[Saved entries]
(** ** The catalogue (C5) *)

(** C5. With no live registration and a persisted file, [get_table]
    registers the table built from the file and returns the value of
    [create_table], the message, where C5 and the callers expect the
    [Table]: here a fresh catalogue over the disk the [students] session
    left. The registered table comes back on the next call only. *)
Theorem get_table_lazy_load_returns_message :
  Database.tables Database.init !! "students" = None
  ∧ students_disk !! data_path "students"
    = Some (Json (Document (Some students_schema) (Some "id") (Some [ann; bob])))
  ∧ Database.get_table Database.init "students" students_disk
    = (Returns (Database.Message "Table 'students' created/loaded."),
       Database.Make {[ "students" := students ]})
  ∧ Database.get_table (Database.Make {[ "students" := students ]}) "students"
      students_disk
    = (Returns (Database.TableObject students),
       Database.Make {[ "students" := students ]})
  ∧ Database.get_table Database.init "students" ∅
    = (Raises (TableNotFoundError "students"), Database.init).
Proof. repeat split; by vm_compute. Qed.

(** ** select on an unknown column (C6) *)

(** C6. A column outside the schema is read as [None] in every row, and
    [str(None)] is ["None"]: [SELECT * FROM students WHERE grade = None],
    and the call that passes no [where_val], return every row where C6
    says none. *)
Theorem select_unknown_column_matches_None :
  ("grade" ∉ dict_keys (Table.schema students))
  ∧ "grade" ≠ "" ∧ "grade" ≠ Table.pk_col students
  ∧ Table.rows students = [ann; bob]
  ∧ Table.select students (Some "grade") (VStr "None") = Returns [ann; bob]
  ∧ Table.select students (Some "grade") VNone = Returns [ann; bob]
  ∧ Table.select students (Some "grade") (VStr "A") = Returns [].
Proof.
  split; [apply (dict_not_in_keys (V:=string)); reflexivity|].
  repeat split; by vm_compute.
Qed.

(** ** Schema validation (C7) *)

(** C7. [validate_schema], and hence [insert], fails with [SchemaError]
    exactly when the row has a column the schema lacks or lacks a column
    the schema has; it raises nothing else. Only the set of column names
    counts: two rows with the same column names are accepted or refused
    together, whatever the order of their columns. A row that is refused
    leaves the rows, the index and the disk as they were. *)
Theorem validate_schema_set_equality (tbl : Table.t) (row_dict : row) (fs : disk) :
  ((∃ f, Table.validate_schema tbl row_dict = Raises (SchemaError f)) ↔
     extra_column tbl row_dict ∨ missing_column tbl row_dict)
  ∧ (Table.validate_schema tbl row_dict = Returns () ↔
     ∀ col, col ∈ dict_keys row_dict ↔ col ∈ dict_keys (Table.schema tbl))
  ∧ ((∃ f, Table.insert tbl row_dict fs = (Raises (SchemaError f), tbl, fs)) ↔
     extra_column tbl row_dict ∨ missing_column tbl row_dict)
  ∧ (∀ f tbl' fs', Table.insert tbl row_dict fs = (Raises (SchemaError f), tbl', fs') →
     tbl' = tbl ∧ fs' = fs)
  ∧ (∀ row_dict' : row,
       (∀ col, col ∈ dict_keys row_dict' ↔ col ∈ dict_keys row_dict) →
       succeeded (Table.validate_schema tbl row_dict') =
       succeeded (Table.validate_schema tbl row_dict)).
Proof.
  assert ((∃ f, Table.validate_schema tbl row_dict = Raises (SchemaError f)) ↔
          extra_column tbl row_dict ∨ missing_column tbl row_dict) as Hvalidate.
  { rewrite mismatch_iff. split.
    - intros [f Hf]. by rewrite Hf.
    - intros Hne. by destruct (validate_schema_cases tbl row_dict). }
  split; [done|]. split; [apply validate_schema_Returns|].
  split; [|split].
  - rewrite <- Hvalidate. unfold Table.insert. split; intros [f Hf]; exists f.
    + destruct (Table.validate_schema tbl row_dict) as [[]|e]; [|congruence].
      destruct (dict_get row_dict (Table.pk_col tbl)); [|done].
      by case_decide.
    + by rewrite Hf.
  - intros f tbl' fs' Hins. by apply insert_Raises in Hins.
  - intros row_dict' Hsame.
    destruct (validate_schema_cases tbl row_dict) as [Hok|[f Hf]],
             (validate_schema_cases tbl row_dict') as [Hok'|[f' Hf']];
      rewrite ?Hok, ?Hok', ?Hf, ?Hf'; try done.
    + exfalso. assert (Table.validate_schema tbl row_dict' = Returns ()); [|congruence].
      apply validate_schema_Returns. intros col. rewrite Hsame.
      by apply validate_schema_Returns.
    + exfalso. assert (Table.validate_schema tbl row_dict = Returns ()); [|congruence].
      apply validate_schema_Returns. intros col. rewrite <- Hsame.
      by apply validate_schema_Returns.
Qed.

(** A row of [students] with its columns in another order is accepted, a
    row without [course] is refused and changes nothing. *)
Lemma validate_schema_set_equality_witness :
  Table.validate_schema students
    [("course", VStr "Art"); ("id", VStr "3"); ("name", VStr "Cy")] = Returns ()
  ∧ ∃ f, Table.insert students [("id", VStr "3"); ("name", VStr "Cy")] students_disk
         = (Raises (SchemaError f), students, students_disk).
Proof.
  destruct (validate_schema_set_equality students
              [("id", VStr "3"); ("name", VStr "Cy")] students_disk)
    as (_ & _ & Hinsert & _).
  split; [reflexivity|].
  apply Hinsert. right. exists "course". split.
  - apply dict_in_keys. reflexivity.
  - apply dict_not_in_keys. reflexivity.
Defined.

* _YOUR GOAL_
Starting with the line that holds "tbl' = tbl ∧ fs' = fs)" and ending with the line that holds "assert ((∃ f, Table.validate_schema", retype every line in the data above exactly, and nothing else.

* _WRITTEN RESPONSE_
     tbl' = tbl ∧ fs' = fs)
  ∧ (∀ row_dict' : row,
       (∀ col, col ∈ dict_keys row_dict' ↔ col ∈ dict_keys row_dict) →
       succeeded (Table.validate_schema tbl row_dict') =
       succeeded (Table.validate_schema tbl row_dict)).
Proof.
  assert ((∃ f, Table.validate_schema tbl row_dict = Raises (SchemaError f)) ↔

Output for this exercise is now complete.